It was "absolute madness" to suggest a national children's hospital could be divided between two sites, the chief executive of the Health Service Executive Prof Brendan Drumm has said.
He felt such a decision could be challenged under the UN Convention on the Rights of the Child. "A country has to provide the best possible care it can for children based on its economic capacity," he added.
Speaking on RTÉ Radio 1's Marian Finucane programme yesterday, he said: "Funny how we went from unanimity on one site to suddenly splitting ourselves when it didn't suit us."

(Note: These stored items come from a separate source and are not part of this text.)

(** * Black-Scholes option pricer: a shallow embedding and its properties

    The development embeds the two variants of the pricer,
    [bs_option_pricer.py] (free functions) and [bs_option_pricer_oop.py]
    (the class [BlackScholesModel]), and proves the properties the
    specification states about them.

    Numbers.  The pricing functions use [math.log], [math.sqrt], [math.exp]
    and the normal distribution of [scipy.stats]; Python floats are read as
    real numbers ([R]), so rounding, overflow, [inf] and [nan] are outside
    the model.  [scipy.stats.norm] is not part of the repository: its [cdf]
    and [pdf] are parameters of the pricing functions, and the theorems
    that need a property of them (symmetry, range, sign) assume exactly that
    property; the reference values are computed with the standard normal
    distribution itself.  The input collector only parses decimal text,
    divides by constants and compares with 1, so it is modelled over the
    rationals ([Q]) and runs inside Rocq; the builtins [float] and [str] are
    its parameters.

    Control.  A Python call either returns a value or raises; [result] is
    the corresponding error monad, and a function that falls off its end
    returns [VNone]. *)

From Stdlib Require Import Reals Lra Lia List String Ascii Bool Arith Factorial ZArith QArith Qreals.
Import ListNotations.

He said five possible sites for a children's hospital had been viewed in Dublin, in line with recommendations that it be linked to a general hospital.
Tallaght did not have the necessary adult tertiary specialties. Beamont had access problems. St Vincent's had problems where a number of tertiary specialties were concerned.
"It came down essentially, at a very early stage, as to whether this would be sited on the St James's site or the Mater site," he said.
"Now somebody seems to have identified in their mind some magical site in Dublin that we can all get free access to and we can all drive there in 20 minutes in the morning or evening, but nobody has actually come forward to identify this site."
He dismissed arguments about access to the Mater site.
"The transport thing is a figment . . ." he said. Looking across the world to such centres in Toronto, Boston, Philadelphia, Birmingham, London, "they're all in city centre locations".
"We've either got some magical view in this country or we're using this," he said.
"The saddest thing out of this will be if there is any suggestion, based on theology or anything else, that the children of this country will have to continue to live with tertiary care services for complex issues across two sites," he said.
Earlier on the programme Dr Pat Doherty, chairman of the medical board at Our Lady's Hospital for Sick Children at Crumlin, described the Mater site as "sub-optimal". That was the opinion of staff and the board at Crumlin, he said.
No paediatrician had been involved in choosing the Mater site, he said. That was "a fatal flaw in the decision-making process".
He called for an international peer review of the decision, which he said could be concluded in weeks.
He agreed a single site was essential and that fragmentation would be "a recipe for potential disaster".
Speaking on RTÉ Radio 1's This Week programme yesterday, the Catholic Archbishop of Dublin, Dr Diarmuid Martin, who is chairman of the board at Our Lady's hospital, said he was "a little upset" not to be informed by the board prior to its announcement last week that it would not co-operate with the national children's hospital project at the Mater site.
Dialogue was the way forward, he said.
A senior Tallaght hospital source said last night that planning an agreed future with Crumlin would be "very consistent with the hospital's [ Tallaght's] thinking".